● Task input:
--------------------------------

(* ===== verification/ModelSource.v ===== *)
(** * Authorization-model source

    [crates/openfga-model/src/source.rs]: type, relation, restriction and
    condition declarations before compilation, in declaration order. *)

From S2P Require Import Prelude Ordered Identifier Reference Condition.

(** Unresolved rewrites. *)
Inductive RewriteSource :=
| SDirect
| SComputed (relation : RelationName)
| STupleToUserset (tupleset computed : RelationName)
| SUnion (children : list RewriteSource)
| SIntersection (children : list RewriteSource)
| SDifference (base subtract : RewriteSource).

Section rewrite_ind.
Variable P : RewriteSource → Prop.
Hypothesis P_direct : P SDirect.
Hypothesis P_computed : ∀ r, P (SComputed r).
Hypothesis P_ttu : ∀ t c, P (STupleToUserset t c).
Hypothesis P_union : ∀ cs, Forall P cs → P (SUnion cs).
Hypothesis P_intersection : ∀ cs, Forall P cs → P (SIntersection cs).
Hypothesis P_difference : ∀ b s, P b → P s → P (SDifference b s).

Fixpoint rewrite_source_ind (s : RewriteSource) : P s :=
  let all := fix all (l : list RewriteSource) : Forall P l :=
    match l with
    | [] => Forall_nil_2 P
    | x :: l => Forall_cons_2 P x l (rewrite_source_ind x) (all l)
    end in
  match s with
  | SDirect => P_direct
  | SComputed r => P_computed r
  | STupleToUserset t c => P_ttu t c
  | SUnion cs => P_union cs (all cs)
  | SIntersection cs => P_intersection cs (all cs)
  | SDifference b s => P_difference b s (rewrite_source_ind b) (rewrite_source_ind s)
  end.
End rewrite_ind.

(** The operands of a rewrite, in source order. *)
Definition source_children (s : RewriteSource) : list RewriteSource :=
  match s with
  | SUnion cs | SIntersection cs => cs
  | SDifference b s => [b; s]
  | _ => []
  end.

(** The number of nodes of a rewrite: what the iterative passes visit. *)
Fixpoint rewrite_size (s : RewriteSource) : nat :=
  match s with
  | SUnion cs | SIntersection cs => S (sum_list_with rewrite_size cs)
  | SDifference b s => S (rewrite_size b + rewrite_size s)
  | _ => 1
  end.

Lemma rewrite_size_children s : rewrite_size s = S (sum_list_with rewrite_size (source_children s)).
Proof. destruct s; simpl; lia. Qed.

Inductive RestrictionKindSource := RSObject | RSUserset (relation : RelationName) | RSWildcard.

Record DirectRestrictionSource := mkDirectRestrictionSource {
  drs_subject_type : TypeName;
  drs_kind : RestrictionKindSource;
  drs_condition : option ConditionName;
}.

Record RelationSource := mkRelationSource {
  rs_name : RelationName;
  rs_rewrite : RewriteSource;
  rs_rewrite_valid : bool;
  rs_restrictions : list DirectRestrictionSource;
}.

(** [RelationSource::new] and [with_invalid_rewrite] *)
Definition relation_source_new (name : RelationName) (rewrite : RewriteSource)
    (restrictions : list DirectRestrictionSource) : RelationSource :=
  mkRelationSource name rewrite true restrictions.
Definition with_invalid_rewrite (name : RelationName) (restrictions : list DirectRestrictionSource) :
    RelationSource :=
  mkRelationSource name SDirect false restrictions.

Record TypeDefinitionSource := mkTypeDefinitionSource {
  td_name : TypeName;
  td_relations : list RelationSource;
}.

(** [ConditionParameterTypeError] of [error.rs]. *)
Inductive ConditionParameterTypeError :=
| PTEUnknown (parameter : ParameterName) (type_name : rstr)
| PTEGenericArity (parameter : ParameterName) (type_name : rstr) (expected found : N).

#[export] Instance ConditionParameterTypeError_eq_dec : EqDecision ConditionParameterTypeError.
Proof. solve_decision. Defined.

Record ConditionSource := mkConditionSource {
  cs_key : ConditionName;
  cs_definition : ConditionDefinition;
  cs_parameter_type_errors : list (N * ConditionParameterTypeError);
}.

Record AuthorizationModelSource := mkAuthorizationModelSource {
  ams_store_id : StoreId;
  ams_model_id : AuthorizationModelId;
  ams_schema_version : rstr;
  ams_type_definitions : list TypeDefinitionSource;
  ams_conditions : list ConditionSource;
}.

Record AuthorizationModelDefinition := mkAuthorizationModelDefinition {
  amd_schema_version : rstr;
  amd_type_definitions : list TypeDefinitionSource;
  amd_conditions : list ConditionSource;
}.

Definition with_identity (d : AuthorizationModelDefinition) (store : StoreId) (id : AuthorizationModelId) :
    AuthorizationModelSource :=
  mkAuthorizationModelSource store id d.(amd_schema_version) d.(amd_type_definitions) d.(amd_conditions).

--------------------------------

● Task to complete:
Transcribe all of the records above without altering anything.

● Response to this exercise:
(* ===== verification/ModelSource.v ===== *)
(** * Authorization-model source

    [crates/openfga-model/src/source.rs]: type, relation, restriction and
    condition declarations before compilation, in declaration order. *)

From S2P Require Import Prelude Ordered Identifier Reference Condition.

(** Unresolved rewrites. *)
Inductive RewriteSource :=
| SDirect
| SComputed (relation : RelationName)
| STupleToUserset (tupleset computed : RelationName)
| SUnion (children : list RewriteSource)
| SIntersection (children : list RewriteSource)
| SDifference (base subtract : RewriteSource).

Section rewrite_ind.
Variable P : RewriteSource → Prop.
Hypothesis P_direct : P SDirect.
Hypothesis P_computed : ∀ r, P (SComputed r).
Hypothesis P_ttu : ∀ t c, P (STupleToUserset t c).
Hypothesis P_union : ∀ cs, Forall P cs → P (SUnion cs).
Hypothesis P_intersection : ∀ cs, Forall P cs → P (SIntersection cs).
Hypothesis P_difference : ∀ b s, P b → P s → P (SDifference b s).

Fixpoint rewrite_source_ind (s : RewriteSource) : P s :=
  let all := fix all (l : list RewriteSource) : Forall P l :=
    match l with
    | [] => Forall_nil_2 P
    | x :: l => Forall_cons_2 P x l (rewrite_source_ind x) (all l)
    end in
  match s with
  | SDirect => P_direct
  | SComputed r => P_computed r
  | STupleToUserset t c => P_ttu t c
  | SUnion cs => P_union cs (all cs)
  | SIntersection cs => P_intersection cs (all cs)
  | SDifference b s => P_difference b s (rewrite_source_ind b) (rewrite_source_ind s)
  end.
End rewrite_ind.

(** The operands of a rewrite, in source order. *)
Definition source_children (s : RewriteSource) : list RewriteSource :=
  match s with
  | SUnion cs | SIntersection cs => cs
  | SDifference b s => [b; s]
  | _ => []
  end.

(** The number of nodes of a rewrite: what the iterative passes visit. *)
Fixpoint rewrite_size (s : RewriteSource) : nat :=
  match s with
  | SUnion cs | SIntersection cs => S (sum_list_with rewrite_size cs)
  | SDifference b s => S (rewrite_size b + rewrite_size s)
  | _ => 1
  end.

Lemma rewrite_size_children s : rewrite_size s = S (sum_list_with rewrite_size (source_children s)).
Proof. destruct s; simpl; lia. Qed.

Inductive RestrictionKindSource := RSObject | RSUserset (relation : RelationName) | RSWildcard.

Record DirectRestrictionSource := mkDirectRestrictionSource {
  drs_subject_type : TypeName;
  drs_kind : RestrictionKindSource;
  drs_condition : option ConditionName;
}.

Record RelationSource := mkRelationSource {
  rs_name : RelationName;
  rs_rewrite : RewriteSource;
  rs_rewrite_valid : bool;
  rs_restrictions : list DirectRestrictionSource;
}.

(** [RelationSource::new] and [with_invalid_rewrite] *)
Definition relation_source_new (name : RelationName) (rewrite : RewriteSource)
    (restrictions : list DirectRestrictionSource) : RelationSource :=
  mkRelationSource name rewrite true restrictions.
Definition with_invalid_rewrite (name : RelationName) (restrictions : list DirectRestrictionSource) :
    RelationSource :=
  mkRelationSource name SDirect false restrictions.

Record TypeDefinitionSource := mkTypeDefinitionSource {
  td_name : TypeName;
  td_relations : list RelationSource;
}.

(** [ConditionParameterTypeError] of [error.rs]. *)
Inductive ConditionParameterTypeError :=
| PTEUnknown (parameter : ParameterName) (type_name : rstr)
| PTEGenericArity (parameter : ParameterName) (type_name : rstr) (expected found : N).

#[export] Instance ConditionParameterTypeError_eq_dec : EqDecision ConditionParameterTypeError.
Proof. solve_decision. Defined.

Record ConditionSource := mkConditionSource {
  cs_key : ConditionName;
  cs_definition : ConditionDefinition;
  cs_parameter_type_errors : list (N * ConditionParameterTypeError);
}.

Record AuthorizationModelSource := mkAuthorizationModelSource {
  ams_store_id : StoreId;
  ams_model_id : AuthorizationModelId;
  ams_schema_version : rstr;
  ams_type_definitions : list TypeDefinitionSource;
  ams_conditions : list ConditionSource;
}.

Record AuthorizationModelDefinition := mkAuthorizationModelDefinition {
  amd_schema_version : rstr;
  amd_type_definitions : list TypeDefinitionSource;
  amd_conditions : list ConditionSource;
}.

Definition with_identity (d : AuthorizationModelDefinition) (store : StoreId) (id : AuthorizationModelId) :
    AuthorizationModelSource :=
  mkAuthorizationModelSource store id d.(amd_schema_version) d.(amd_type_definitions) d.(amd_conditions).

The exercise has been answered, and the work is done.